Reduced demand in China and a delayed factory opening is derailing Apple’s trajectory to meet its revenue target for the spring quarter, which was originally forecast to be around US$ 63-67 billion.
The company highlighted that it doesn’t expect to meet its revenue guidance for March quarter due to the impact of the virus in China, which is a key consumer market for its products and where most of the iPhone devices are assembled in.
Apple’s share price has been consolidating at around US$ 320 area for the past two weeks, lacking any positive catalysts to reach further upside. Trading at a price-to-earnings ratio of 25.6 times, Apple’s valuation is at its decade high.
In Singapore, investors will focus on Singapore Budget 2020 today for clues of fiscal stimulus on SMEs, private sector and households against the impact of the virus.
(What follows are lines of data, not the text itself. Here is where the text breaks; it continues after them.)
(** * tile-downloader: the tile-cache materialization core of [src/main.js]

    A shallow embedding of the download engine of the ArcGIS tile viewer
    and downloader: the extent-to-range mapper [tileRangeForExtent], the
    cache key namer [toArcGISNames], the world-file content, the per-tile
    task of [downloadAllLevelsForArcGIS] and its bounded pool, and the
    filter of native levels applied when the descriptor is loaded.

    Number model.  JavaScript numbers are modelled by exact arithmetic:
    values produced by [Math.floor] and loop indices are integers ([Z]),
    every other number is a rational ([Q]).  Rounding, overflow, [NaN] and
    the infinities of binary64 are outside the model.

    Effect model.  The destination directory is a finite map from
    (level directory, file name) to content, the server a function from
    urls to responses, and the rejections of creating and writing
    file-system calls an oracle on the rank of the call.  An awaited
    computation is a function of the world that resolves or rejects; the
    tasks of a level, which awaiting interleaves, are run to their end
    one after the other.  The pool that starts them is a transition
    system of its own ([Pool]). *)

From Stdlib Require Import ZArith QArith Qround Qabs Lia Lqa Ascii String.
From stdpp Require Import base strings list gmap.

Local Open Scope string_scope.
Local Open Scope Z_scope.

(** ** JavaScript strings *)

Module JSString.

(** [String.prototype.toUpperCase], on the ASCII letters. *)
Definition upperChar (c : ascii) : ascii :=
  let n := nat_of_ascii c in
  if ((97 <=? n)%nat && (n <=? 122)%nat)%bool then ascii_of_nat (n - 32) else c.

Fixpoint toUpperCase (s : string) : string :=
  match s with
  | EmptyString => EmptyString
  | String c r => String (upperChar c) (toUpperCase r)
  end.

(** The first [n] characters of [cur] followed by [pad] repeated. *)
Fixpoint fill (n : nat) (pad cur : string) : string :=
  match n with
  | O => EmptyString
  | S n' =>
      match cur with
      | String c r => String c (fill n' pad r)
      | EmptyString =>
          match pad with
          | String c r => String c (fill n' pad r)
          | EmptyString => EmptyString
          end
      end
  end.

(** [String.prototype.padStart(targetLength, padString)]. *)
Definition padStart (targetLength : nat) (padString s : string) : string :=
  let len := String.length s in
  if (targetLength <=? len)%nat then s
  else match padString with
       | EmptyString => s
       | _ => fill (targetLength - len) padString padString +:+ s
       end.

(** [Array.prototype.join(sep)] on an array of strings. *)
Fixpoint join (sep : string) (parts : list string) : string :=
  match parts with
  | [] => EmptyString
  | [p] => p
  | p :: rest => p +:+ sep +:+ join sep rest
  end.

Fixpoint zeros (n : nat) : string :=
  match n with
  | O => EmptyString
  | S n' => String "0" (zeros n')
  end.

End JSString.

(** ** Integers to text: [Number.prototype.toString(radix)] *)

Module JSNumber.
Import JSString.

(** Digit characters [0-9a-z] as [toString(radix)] emits them. *)
Definition digitChar (d : Z) : ascii :=
  if d <? 10 then ascii_of_nat (48 + Z.to_nat d) else ascii_of_nat (87 + Z.to_nat d).

(** Digits of a non-negative integer, most significant first, pushed
    in front of [acc]. *)
Fixpoint digitsOf (fuel : nat) (radix n : Z) (acc : string) : string :=
  match fuel with
  | O => acc
  | S fuel' =>
      let acc' := String (digitChar (n mod radix)) acc in
      if n / radix =? 0 then acc' else digitsOf fuel' radix (n / radix) acc'
  end.

Definition natToString (radix n : Z) : string :=
  digitsOf (S (Z.to_nat (Z.log2 n))) radix n EmptyString.

(** [n.toString(radix)] for an integral number [n]. *)
Definition toStringRadix (radix n : Z) : string :=
  if n <? 0 then String "-" (natToString radix (- n)) else natToString radix n.
(* ===== verification/Prelude.v ===== *)
(** * The C core of an admin panel's Firestore connection

    The program is a Flutter application that administers a Firestore database.
    What it computes in C is under src/ios/Pods: documents and queries are
    protocol-buffer messages that nanopb turns into bytes, gRPC carries the
    bytes, and BoringSSL protects the connection.  This development models the
    parts of that path where bytes are parsed, built and moved, function by
    function, and proves them correct.

    ** Conventions

    A C function that returns a status runs in the monad [M S] of this file: [S]
    is the object it mutates (a stream, a reader, a writer, a store of BIOs), the
    outcome is [Ok], [Fail] for the error return, or [Stuck] for what C leaves
    undefined: an access outside an object, a failed assertion, a use of freed
    memory.  Reads of a window are checked where the code indexes into it, so a
    missing check shows as [Stuck].  The state is threaded through failures as well, since callers see
    it.  A [uint8_t] is a byte; every wider integer is a [Z] and the conversions
    of the code are written out ([u8], [u32], [u64], [sext]).  A loop that is not
    structural takes fuel and is [Stuck] without it, so a theorem that a run is
    [Ok], or never [Stuck], says that the fuel is enough.

    ** The parts

    nanopb (src/ios/Pods/nanopb):
    - PbStream.v: [pb_istream_t] and [pb_ostream_t], [pb_read], [pb_write];
      buffer, callback and sizing streams (pb_decode.c, pb_encode.c).
    - PbCommon.v: field descriptors (pb.h) and the iterator (pb_common.c).
    - PbCodec.v: varints, zigzag, fixed-width values, tags, skipping, substreams
      and the scalar encoders and decoders (pb_encode.c, pb_decode.c).
    - PbSpec.v: round trips, memory safety and error behaviour of the above.
    - PbMemory.v: the bytes of the structures of messages, by address.
      PbEncode.v: the message encoder ([pb_encode] in pb_encode.c) over them.
      Descriptors are looked up by address, so message types may be recursive.
      PbWire.v: the wire format of a message, and that the encoder writes it.
    - PbHeap.v: the heap, with malloc and local variables as the class [Machine].
      PbDecode.v: the message decoder and [pb_release] (the upper half of
      pb_decode.c) over it.  PbFuel.v: more fuel never changes what it does.
      PbAdvance.v: its stream operations only move forward.
    - The safety of the decoder.  PbSep.v: assertions on heaps as a logic of
      Iris's proof mode, and the weakest preconditions [wp] of the decoder's
      steps.  PbTypes.v: the types of messages and what a structure of a type owns,
      at one of four levels (fresh, clear, filled, broken).  PbRelease.v: default
      values and release.  PbItem.v: the decoders of values, and the class
      [Submessages] that states what the functions on messages promise to those
      on fields.  PbField.v: fields.  PbMessage.v: unions, and any field of a message.
      PbLoop.v: [pb_decode_noinit] of one message.  PbSafe.v: the instance of
      [Submessages], by recursion on the nesting.  PbGuarantee.v: the theorems, in
      terms of memory before and after, and what they need.
    - The values of messages.  PbValue.v: what a structure means, with its numbers,
      byte strings, texts and submessages, the plain message types, and that the
      encoder writes the value.  PbRoundtrip.v: that the decoder yields it again,
      from one item over one record and one member to a whole message.

    BoringSSL, byte strings (src/ios/Pods/BoringSSL-GRPC/src/crypto/bytestring):
    - Cbs.v and CbsSpec.v: the reader (cbs.c) against a declarative grammar of
      DER and BER elements.
    - Alloc.v: the allocator's contract as the class [Allocator], with
      OPENSSL_malloc, OPENSSL_realloc and OPENSSL_free, against which every client
      is proved; its instances are a reliable and a bounded one.  The class
      [Accounting] adds which blocks are owed to the allocator; its instance
      [ledger] counts the blocks in use, refuses the requests a list says, and
      stops at a free of a block that is not in use.
      Mem.v: the allocator itself (mem.c), with its prefix and its cleansing, over
      the blocks of the C library; it is another instance.  Also the string
      functions of mem.c, and the functions of cbs.c that copy into the heap.
    - Cbb.v: the writer (cbb.c, asn1_compat.c).  CbbSpec.v: its abstract state, a
      stack of the contents of the open children, and the refinement of every
      operation, in a block that grows or in a caller's buffer with the room it
      has.  CbbProps.v: round trips with the reader, SET OF, errors.
    - Qsort.v: what the C library's qsort promises, as a property of a parameter,
      with a function that keeps it; the SET OF of Cbb.v and Stack.v sort with it.
    - Unicode.v: the code-point readers and writers (unicode.c).
    - Ber.v: the conversion of BER to DER (ber.c), a client of both sides.

    BoringSSL, the rest (src/ios/Pods/BoringSSL-GRPC/src/crypto):
    - ConstTime.v: constant-time comparisons and selections (internal.h).
    - Base64.v: block and streaming base64 (base64/base64.c), which uses them.
    - Bio.v: the generic layer of BIOs over a method table, and their reference
      counts (bio/bio.c, refcount_lock.c).  BioPair.v: BIO pairs (bio/pair.c), an
      instance of the table, in a store where the two ends point to each other.
      BioLive.v: what is written into one end arrives at the other.
    - Buf.v: growing buffers (buf/buf.c), and BioMem.v: memory BIOs over them
      (bio/bio_mem.c), another instance of the table.  BioMemSpec.v: queues, and
      that a memory BIO is one.  BioAsn1.v: reading an ASN.1 element from a BIO
      ([BIO_read_asn1] of bio.c), for any BIO that keeps the class [Source], which
      memory BIOs do.
    - Stack.v: growing arrays of pointers (stack/stack.c).  StackSpec.v: that
      they are lists with a flag for their order.
    - Lhash.v: chained hash tables over a store of items (lhash/lhash.c), with
      the addresses that new items get as the class [Addresses].
      LhashSpec.v: that they are finite maps.
    - ChaCha.v: ChaCha20, HChaCha20 and SipHash in portable C (chacha/chacha.c,
      siphash/siphash.c).  ChaChaSpec.v: their reference definitions on matrices
      and words, and that the code computes them.
    - Poly1305.v: the Poly1305 authenticator in portable C (poly1305/poly1305.c).
      Poly1305Spec.v: the polynomial modulo 2^130 - 5 that it evaluates.
    - Aead.v: authenticated encryption, the generic layer over a method table
      (fipsmodule/cipher/aead.c) and its instances ChaCha20-Poly1305 and
      XChaCha20-Poly1305 (cipher_extra/e_chacha20poly1305.c), on addresses in one
      memory.  AeadSpec.v: the class [Implements], which states what an instance
      promises the generic layer, and the theorems about sealing and opening.

    A state corresponds to the C object field by field, with these exceptions: a
    window on foreign memory ([CBS], [pb_istream_t] over a buffer) is the list of
    the bytes it still covers; a [CBB *] is the depth of the writer in its chain;
    a BIO's [ptr] is the structure it owns, or the address of its buffer.

    ** What the theorems show

    - The message encoder writes exactly what the wire format says of the fields
      in memory, in the size it announces.
    - Round trips: whole messages of nanopb, whatever their nesting: what is encoded
      decodes to the same value in any structure, and nothing else changes; varints,
      tags, scalar fields and substreams below them; ASN.1
      elements and integers, length-prefixed blocks, code points and base64.
    - Exactness: the DER parser accepts the canonical encodings and no others,
      BER extends it; UTF-8 and base64 accept what their specifications list.
      [BIO_read_asn1] takes from a BIO, however it cuts its bytes, the element that
      the DER parser finds in front of them, and leaves the rest.
    - Cryptography: ChaCha20, Poly1305 and SipHash on machine words compute
      their definitions on numbers, however the input is cut into updates; the
      values for which the last carry of Poly1305 is lost are told exactly.
      Sealing is what RFC 8439 says, for as many bytes as the RFC defines a key
      stream; what is sealed opens again, opening accepts one tag, and errors leave
      zeros; in place or not, by addresses.
    - Refinement: the writer with its placeholders and reallocations implements a
      stack of byte strings, and fails only for want of room or memory or for a
      length that does not fit; a stack of pointers implements a list, its binary
      search the scan from the start; a hash table implements a map, through every
      resizing and every iteration that deletes; both fail only where the
      allocator refuses the very request that is made; a SET OF is sorted as octet
      strings; a BIO pair implements two bounded queues, for every
      interleaving of calls, and a memory BIO one that grows; streaming base64 implements one-shot base64; the allocator
      implements a map from addresses to objects, and what it gives back to the C
      library is zeros.
    - The message decoder, for every type of message and every input: it ends, and
      its result does not depend on the fuel; it keeps to the structure and to its
      own blocks; it leaves a message that is what its type says, which [pb_release]
      frees, or nothing; and so for any sequence of its uses.
    - Liveness: when the two ends of a BIO pair take turns, everything one side has
      to send arrives at the other, in order, within a bound on the rounds.
    - Safety: readers, writers and decoders never leave their buffers, whatever
      the input; assertions hold; freeing one BIO of a pair leaves no pointer to
      it behind; a deep copy of a stack that fails frees what it made.
    - Memory: stacks and hash tables give back what they took from the allocator,
      whichever requests are refused, and free nothing else; so does a BIO pair in
      an execution on the ledger, and freeing both ends frees its six blocks.
    - Errors: failed writers stay failed, limits are refused; where the code
      accepts what it means to refuse, or computes something else than it means
      to, a theorem says exactly when and what happens: the lost carry of Poly1305,
      nested BER that is not found, varints that are too long.

    ** Bounds and fuel

    Fuel is the length of the input for parsers and encoders, the nesting limit
    plus one for the recursive BER scan, the nesting depth of a message for
    its encoder; for the decoder of messages the bytes left in the stream plus one,
    since every level of the input and every field takes a byte, and for the
    nesting of its structures that many times the greatest rank of a type; the logarithm of its length for the search of a stack, which
    its length bounds, the number of items plus one for a chain of a hash table, two turns for the copying loops of a
    BIO pair (the ring wraps at most once), the number of BIOs plus one for a
    walk along a chain, and for [BIO_read_asn1] more than the bytes of the input.

    ** Not modelled

    In the message decoder, structures with members whose count overlaps them (a
    fixed number of submessages, or fewer than four bytes) are outside the types,
    as PbGuarantee.v explains, and so are messages with extensions, whose code is
    translated all the same; blocks are smaller than 4 GB, since [pb_size_t] counts
    items in 32 bits.  That a decoded message has the value of its input is proved
    of messages whose members are optional or repeated and in the structure itself;
    for members behind pointers, unions, required and callback fields it is proved
    of single fields.  The stack does not overflow.

    The assembly and NEON variants of the symmetric primitives, AES; big numbers,
    elliptic curves, X.509 and the FIPS module.  The C++ code (TLS, gRPC, Firebase, Abseil,
    leveldb), the Objective-C code and the Dart application are in other
    languages.  The C library's allocator, its threads and sockets, and user
    callbacks are parameters with stated contracts. *)
From Stdlib Require Import ZArith Lia Bool.
From Stdlib Require Strings.Byte.
From coqutil Require Import Byte Word.LittleEndianList.
From stdpp Require Import base list numbers gmap.

Declare Scope c_scope.
Delimit Scope c_scope with c.
Local Open Scope Z_scope.
Lemma pb_decode_fixed64_parses bs : length bs = 8%nat -> P pb_decode_fixed64 bs (le_combine bs).
Proof.
  intros H. eapply parses_map; [apply pb_read_parses; unfold zlen; lia|]. cbv beta.
  rewrite or_bytes_le, <- H, firstn_all by lia. apply parses_ret.
Qed.

(** Zigzag: non-negative values take the even codes, negative ones the odd. *)
Definition zigzag_value (v : Z) : Z := if v <? 0 then -2 * v - 1 else 2 * v.

Lemma zigzag_spec v : - 2 ^ 63 <= v < 2 ^ 63 ->
  zigzag v = zigzag_value v /\ in_word 64 (zigzag v).
Proof.
  intros Hv. unfold zigzag, zigzag_value, wrap, in_word. rewrite Z.shiftl_mul_pow2 by lia.
  change (2 ^ 1) with 2. destruct (Z.ltb_spec v 0).
  - replace (v mod 2 ^ 64) with (v + 2 ^ 64) by (apply Z.mod_unique with (q := -1); lia).
    replace (((v + 2 ^ 64) * 2) mod 2 ^ 64) with (2 * v + 2 ^ 64)
      by (apply Z.mod_unique with (q := 1); lia).
    unfold Z.lnot.
    replace (Z.pred (- (2 * v + 2 ^ 64)) mod 2 ^ 64) with (-2 * v - 1)
      by (apply Z.mod_unique with (q := -1); lia). lia.
  - rewrite (Z.mod_small v) by lia. rewrite Z.mod_small by lia. lia.
Qed.

#[export] Instance pb_encode_svarint_emits v :
  - 2 ^ 63 <= v < 2 ^ 63 -> Em (pb_encode_svarint v) (varint (zigzag_value v)).
Proof. intros Hv. destruct (zigzag_spec v Hv) as [<- Hw]. apply pb_encode_varint_emits, Hw. Qed.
Yesterday, the Ministry of Trading and Industry (MTI) has revised down the city-state’s 2020 GDP forecast to between -0.5% to 1.5% as Covid-19 is expected to disrupt tourism and supply chains.
A wider-than-expected budget deficit this year will likely propel the rally of USD/SGD, which has already jumped over 3% since the outbreak of the disease in end January. Technically, USD/SGD is challenging an immediate resistance level at 1.390, breaking out above which will open room for more upsides towards the 1.400 area.
The dollar index extended its rally beyond 99.0 this morning, registering a year-to-date return of 3.06%. US economy has largely outperformed the rest of the world and is relatively less impacted by Covid-19 compared to the Asia-Pacific region, strengthening US dollar’s status as a safe-haven.
In Asia, Shanghai Composite rallied 2.2% yesterday to 2,983 points with brokerage sector leading the gain. The China index has rallied in 10 out of the past 11 days, gradually filling up the ‘gap down’ formed on 3rd February. The number of new Covid-19 disease cases within and outside of Hubei province are on course of declining. This helped to alleviate market concerns of it spreading further.